立花先生は、黄金メダルの半ぺらを見せてくれといって、手にとってよく見た。それは先生の気にいったようであった。そこで値段を聞いた。
「さよう。あんたさんのお望みですさかいに、大まけにまけまして、二十万円ですな。あれは純金に近いものでな、そのうえ、えらい由緒のあるもので、二十万円は大勉強だっせ」
二十万円だという。三万五千円で姉川五郎から買いとったものが六倍の値段でふっかけられたのである。
「二十万円ですか。高いわねえ」
「それだけの値打は、十分におまんねん。その道の者なら、よう知ってます」立花先生はしばらく唸っていたが、やがて老商チャンにいった。
「わたくし、ここに二十万円のお金を持っていないのです。それで今手つけ金として二万円おいてまいります。これから家へかえって、のこりの十八万を持ってきますから、それをわたくしに売ったものとして下さい」
「へえーッ。どうもありがとうはんで。あの、二十万円で買いはりますか。よろしおます。二万円のお手つけ金。ここへちょうだいいたしましょう」
チャン老人は、自分のおどろきを隠すのに骨を折った。十五万円ぐらいに値切るかと思いの外、いい値の二十万円で買うというのだ。そんなことなら、もっと吹っかけておけばよかった。こんな質素ななりをしていた婦人のことだから、二十万円だといえば、びっくり仰天して、すぐさようならと店をでていくかと思いの外、とんでもないちがいだった。
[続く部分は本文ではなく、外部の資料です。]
(** [process_contains_any]. *)
Definition process_contains_any (p : ProcessRecord) (markers : list string) : bool :=
  existsb (λ part, contains_any part markers)
    ([proc_name p]
     ++ match executable_path p with Some path => [path] | None => [] end
     ++ match arguments p with Some args => args | None => [] end).

(** ** Process classes *)

(** [matches_recorder]. *)
Definition matches_recorder (p : ProcessRecord) (pack : SignaturePack) : bool :=
  bool_decide (to_ascii_lowercase (executable_basename p) ∈ recorder_executable_basenames pack).

(** An argument that marks a Chromium child process. *)
Definition is_type_argument (argument : string) : bool :=
  starts_with "--type=" (to_ascii_lowercase argument).

(** [matches_controller]. *)
Definition matches_controller (p : ProcessRecord) (pack : SignaturePack) : bool :=
  let basename := to_ascii_lowercase (executable_basename p) in
  if matches_recorder p pack || contains "crashpad" basename || any_argument is_type_argument p
  then false else
  let executable :=
    to_ascii_lowercase
      match executable_path p with Some path => path | None => proc_name p end in
  if contains_any executable (controller_markers pack) then true else
  match arguments p with
  | Some args =>
      existsb (λ argument, contains_any argument (controller_markers pack))
        (List.filter (λ argument, negb (starts_with "-" argument)) args)
  | None => false
  end.

(** [is_browser_root]. *)
Definition is_browser_root (p : ProcessRecord) (pack : SignaturePack) : bool :=
  contains_any (to_ascii_lowercase (executable_basename p)) (browser_executable_markers pack)
  && negb (any_argument is_type_argument p).

(** [pack_anchor_count]. *)
Definition pack_anchor_count (p : ProcessRecord) (pack : SignaturePack) : N :=
  N.b2n (process_contains_any p (framework_markers pack))
  + N.b2n match flag_value p "--user-data-dir" with
          | Some path => contains_any path (ephemeral_profile_markers pack)
          | None => false
          end.

(** ** Candidates *)

Record Candidate : Type := mkCandidate {
  candidate_pack : SignaturePack;
  candidate_root_pid : N;
  candidate_controller_pid : option N;
  browser_root_pids : list N;
  member_pids : list N;
  candidate_anchor_count : N;
}.

(** The argument loop of [process_role]. *)
Fixpoint type_role (args : list string) : option ProcessRole :=
  match args with
  | [] => None
  | argument :: args =>
      match strip_prefix "--type=" (to_ascii_lowercase argument) with
      | Some kind =>
          Some (if bool_decide (kind = "renderer") then Renderer
                else if bool_decide (kind = "gpu-process") then Gpu
                else if bool_decide (kind = "utility") then Utility
                else BrowserHelper)
      | None => type_role args
      end
  end.

(** [process_role]. *)
Definition process_role (p : ProcessRecord) (c : Candidate) : ProcessRole :=
  if bool_decide (candidate_controller_pid c = Some (process_pid p)) then Controller else
  if bool_decide (process_pid p ∈ browser_root_pids c) then BrowserRoot else
  let basename := to_ascii_lowercase (executable_basename p) in
  if contains "crashpad" basename || contains "crash handler" basename then CrashHandler else
  if matches_recorder p (candidate_pack c) then Recorder else
  default IncidentMember (args ← arguments p; type_role args).

(** ** Evidence lists *)

(** [item]. *)
Definition item (id : string) (family : EvidenceFamily) (source_pid : option N) : EvidenceItem :=
  mkEvidenceItem id family source_pid.

(** [<=] of [Option<u32>]: [None] first. *)
Definition option_le (a b : option N) : bool :=
  match a, b with
  | None, _ => true
  | Some _, None => false
  | Some a, Some b => (a <=? b)%N
  end.

(** [<=] of the tuples [(family, id, source_pid)]. *)
Definition evidence_leb (a b : EvidenceItem) : bool :=
  (family_rank (ev_family a) <? family_rank (ev_family b))%N
  || ((family_rank (ev_family a) =? family_rank (ev_family b))%N
      && (String.ltb (ev_id a) (ev_id b)
          || (String.eqb (ev_id a) (ev_id b) && option_le (ev_source_pid a) (ev_source_pid b)))).

Definition evidence_le : relation EvidenceItem := λ a b, evidence_leb a b = true.

#[export] Instance evidence_le_dec : RelDecision evidence_le.
Proof. intros a b. unfold evidence_le. solve_decision. Defined.

(** [sort_evidence]: sort, then drop adjacent duplicates. *)
Definition sort_evidence (evidence : list EvidenceItem) : list EvidenceItem :=
  dedup (merge_sort evidence_le evidence).

(** ** Lemmas *)

Lemma string_app_length a b : String.length (a +:+ b) = String.length a + String.length b.
Proof. induction a as [|c a IH]; simpl; [done|]. by rewrite <-IH. Qed.

Lemma to_ascii_lowercase_app a b :
  to_ascii_lowercase (a +:+ b) = to_ascii_lowercase a +:+ to_ascii_lowercase b.
Proof.
  unfold to_ascii_lowercase. induction a as [|c a IH]; [done|].
  exact (f_equal (String (lower_byte c)) IH).
Qed.

Lemma length_to_ascii_lowercase s : String.length (to_ascii_lowercase s) = String.length s.
Proof. apply length_map_bytes. Qed.

Lemma substring_all s : String.substring 0 (String.length s) s = s.
Proof. induction s as [|c s IH]; simpl; [done|]. by rewrite IH. Qed.

Lemma string_drop_app w v : string_drop (String.length w) (w +:+ v) = v.
Proof.
  unfold string_drop. rewrite string_app_length, Nat.add_comm, Nat.add_sub.
  induction w as [|c w IH]; simpl; [apply substring_all|done].
Qed.

(** A byte-wise lowercase splits where its image does. *)
Lemma lowercase_split a p r :
  to_ascii_lowercase a = p +:+ r →
  ∃ w v, a = w +:+ v ∧ to_ascii_lowercase w = p ∧ to_ascii_lowercase v = r.
Proof.
  revert a. induction p as [|c p IH]; intros a; simpl; [by exists "", a|].
  destruct a as [|x a]; [done|]. simpl. intros [= <- (w & v & -> & <- & <-)%IH].
  by exists (String x w), v.
Qed.

(** An argument that mentions the flag. *)
Definition mentions_flag (flag argument : string) : bool :=
  bool_decide (to_ascii_lowercase argument = flag)
  || starts_with (flag +:+ "=") (to_ascii_lowercase argument).

Lemma flag_equals_value flag argument value :
  strip_prefix (flag +:+ "=") (to_ascii_lowercase argument) = Some value →
  ∃ w, argument = w +:+ string_drop (String.length argument - String.length value) argument ∧
       to_ascii_lowercase w = flag +:+ "=".
Proof.
  intros (w & v & -> & Hw & <-)%strip_prefix_Some%lowercase_split. exists w. split; [|done].
  rewrite length_to_ascii_lowercase, string_app_length, Nat.add_sub.
  by rewrite string_drop_app.
Qed.

Lemma option_le_spec a b :
  option_le a b = true ↔
  match a, b with None, _ => True | Some _, None => False | Some a, Some b => (a ≤ b)%N end.
Proof. destruct a, b; simpl; try done. apply N.leb_le. Qed.

Lemma ltb_compare a b : String.ltb a b = true ↔ String.compare a b = Lt.
Proof. unfold String.ltb. by destruct (String.compare a b). Qed.

(** The evidence order is a lexicographic total order; compared by components. *)
Lemma evidence_leb_total a b : evidence_leb a b = true ∨ evidence_leb b a = true.
Proof.
  unfold evidence_leb.
  destruct (N.lt_trichotomy (family_rank (ev_family a)) (family_rank (ev_family b)))
    as [Hlt|[Heq|Hlt]].
  - left. apply orb_true_iff. left. by apply N.ltb_lt.
  - rewrite Heq, N.ltb_irrefl, N.eqb_refl. simpl.
    destruct (String.eqb_spec (ev_id a) (ev_id b)) as [->|Hne].
    + rewrite String.eqb_refl, !orb_true_iff. simpl. rewrite !option_le_spec.
      destruct (ev_source_pid a), (ev_source_pid b); try tauto. lia.
    + destruct (String.compare (ev_id a) (ev_id b)) eqn:Hc.
      * by apply String.compare_eq_iff in Hc.
      * left. apply ltb_compare in Hc. by rewrite Hc.
      * right. assert (Hc' : String.compare (ev_id b) (ev_id a) = Lt).
        { rewrite String.compare_antisym, Hc. done. }
        apply ltb_compare in Hc'. by rewrite Hc'.
  - right. apply orb_true_iff. left. by apply N.ltb_lt.
Qed.

#[export] Instance evidence_le_total : Total evidence_le.
Proof. intros a b. apply evidence_leb_total. Qed.

Lemma ltb_strict a b : String.ltb a b = true ↔ String.le a b ∧ a ≠ b.
Proof.
  unfold String.le, String.leb, String.ltb. destruct (String.compare a b) eqn:Hc; simpl.
  - apply String.compare_eq_iff in Hc as ->. naive_solver.
  - split; [|done]. intros _. split; [done|]. intros ->.
    pose proof (String.compare_antisym b b) as Hb. by rewrite Hc in Hb.
  - naive_solver.
Qed.

Lemma evidence_le_spec a b :
  evidence_le a b ↔
  (family_rank (ev_family a) < family_rank (ev_family b))%N ∨
  (family_rank (ev_family a) = family_rank (ev_family b) ∧
   ((String.le (ev_id a) (ev_id b) ∧ ev_id a ≠ ev_id b) ∨
    (ev_id a = ev_id b ∧ option_le (ev_source_pid a) (ev_source_pid b) = true))).
Proof.
  unfold evidence_le, evidence_leb.
  rewrite !orb_true_iff, !andb_true_iff, !orb_true_iff, !andb_true_iff, N.ltb_lt, N.eqb_eq,
    ltb_strict, String.eqb_eq. done.
Qed.

Lemma family_rank_inj f g : family_rank f = family_rank g → f = g.
Proof. by destruct f, g. Qed.

#[export] Instance evidence_le_trans : Transitive evidence_le.
Proof.
  intros a b c. rewrite !evidence_le_spec.
  intros [Hab|[Hab Habi]] [Hbc|[Hbc Hbci]]; [left; lia..|]. right. split; [congruence|].
  destruct Habi as [[Hle Hne]|[Heq Ho]], Hbci as [[Hle' Hne']|[Heq' Ho']].
  - left. split; [by etrans|]. intros Heq. rewrite Heq in Hle, Hne.
    apply Hne. by apply (anti_symm String.le).
  - left. rewrite <-Heq'. done.
  - left. rewrite Heq. done.
  - right. split; [congruence|]. rewrite option_le_spec in *.
    destruct (ev_source_pid a), (ev_source_pid b), (ev_source_pid c); try done. lia.
Qed.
その婦人客がそそくさと店からでていったあと、チャン老人は、黄金メダルを元のガラス箱の中に返した。
あとの二人の客
老商チャンは、またもとのように小鳥の籠に近づいた。
そして彼のかわいがっている小鳥に、餌をあたえはじめた。それが大方終りに近づいた頃、
「はい、ごめんよ」と、店へはいってきた男があった。背の高いりっぱな人物だった。日本人のようであり、また外人のようにも見える。
この紳士こそ、四馬剣尺の部下として重きをなす机博士その人であった。
「ご主人。そのガラス箱の中にはいっている金貨の半分になったようなものを、ちょいと見せてもらおう」
博士は、長い手を延して、ガラス箱の棚を指した。
「ああ、これですか」
老商チャンは、それを取出して客に見せた。チャンは、立花先生と売約が成立したことを忘れているような態度で、気軽に三日月形の黄金メダルをだしてみせたのである。
「これはおもしろいものだ。惜しいことに半分になっている。ご主人、これは本物のゴールド(金)かね」
「純金に近い二十二金ですわ」
「ふふん。で、値段はいくら」
「あまり売れ口がええものやないさかい、まあ大まけにまけて三十万円ですな」
「三十万円! あほらしい、そんな値があるものか。ご主人、十五万円ではどうだ」
「あきまへん。三十万円、一文も引けまへんわい」
「そうかね。それじゃこれから三十万円、なんとかして集めてこよう」
机博士はそういって、チャンの骨董店をでていった。
その博士は、店先から五六歩離れると、肩をすくめて、ふふんと笑った。
「あの慾ばり爺め、まさかおれが、あの黄金メダルの裏表をあの店の中で、写真にとってしまったことに気がつくまい。ふふふ」
そういって、机博士は、オーバーの釦に仕掛けてある秘密撮影用の精巧な小型カメラを、服の上から軽く叩いた。博士らしい早業であった。
「……だが、あの黄金メダルがあそこに売りにでていることを、頭目に知らせたものか、それとも何とかして、おれが手に入れておいたものか、さて、どっちにしたものだろうなあ」
博士は、海岸通りの方へ、長いコンパスで歩いていった。
第三の客がきたのは、それから三十分ばかりあとのことであった。
その人は、外国の船員の服装をつけていた。髪も瞳も黒くて、日本人のようであったけれど、顔色の赤いことや鼻柱の高いことなどから見て、スペイン系の人のようであった。彼の顔立ちは整っていたが、どうしたわけか、おそろしい刀傷のあとが、額の上から左眼を通り、鼻筋から、唇までに達していた。ものすごい斬り傷であった。しかしその傷は、光線が彼の顔の上に、或る方向から照らしつけるときに限り、非常にものすごく見えた。
「その半分のメダルを見せて下さい」
彼はおぼつかない英語で、そういった。
老商チャンは、客よりは上手な英語で応対した。彼は、今日はこの黄金メダルに、妙に人気が集っているのに気がついて、上機嫌であった。それと共に、彼はゆだんをしなかった。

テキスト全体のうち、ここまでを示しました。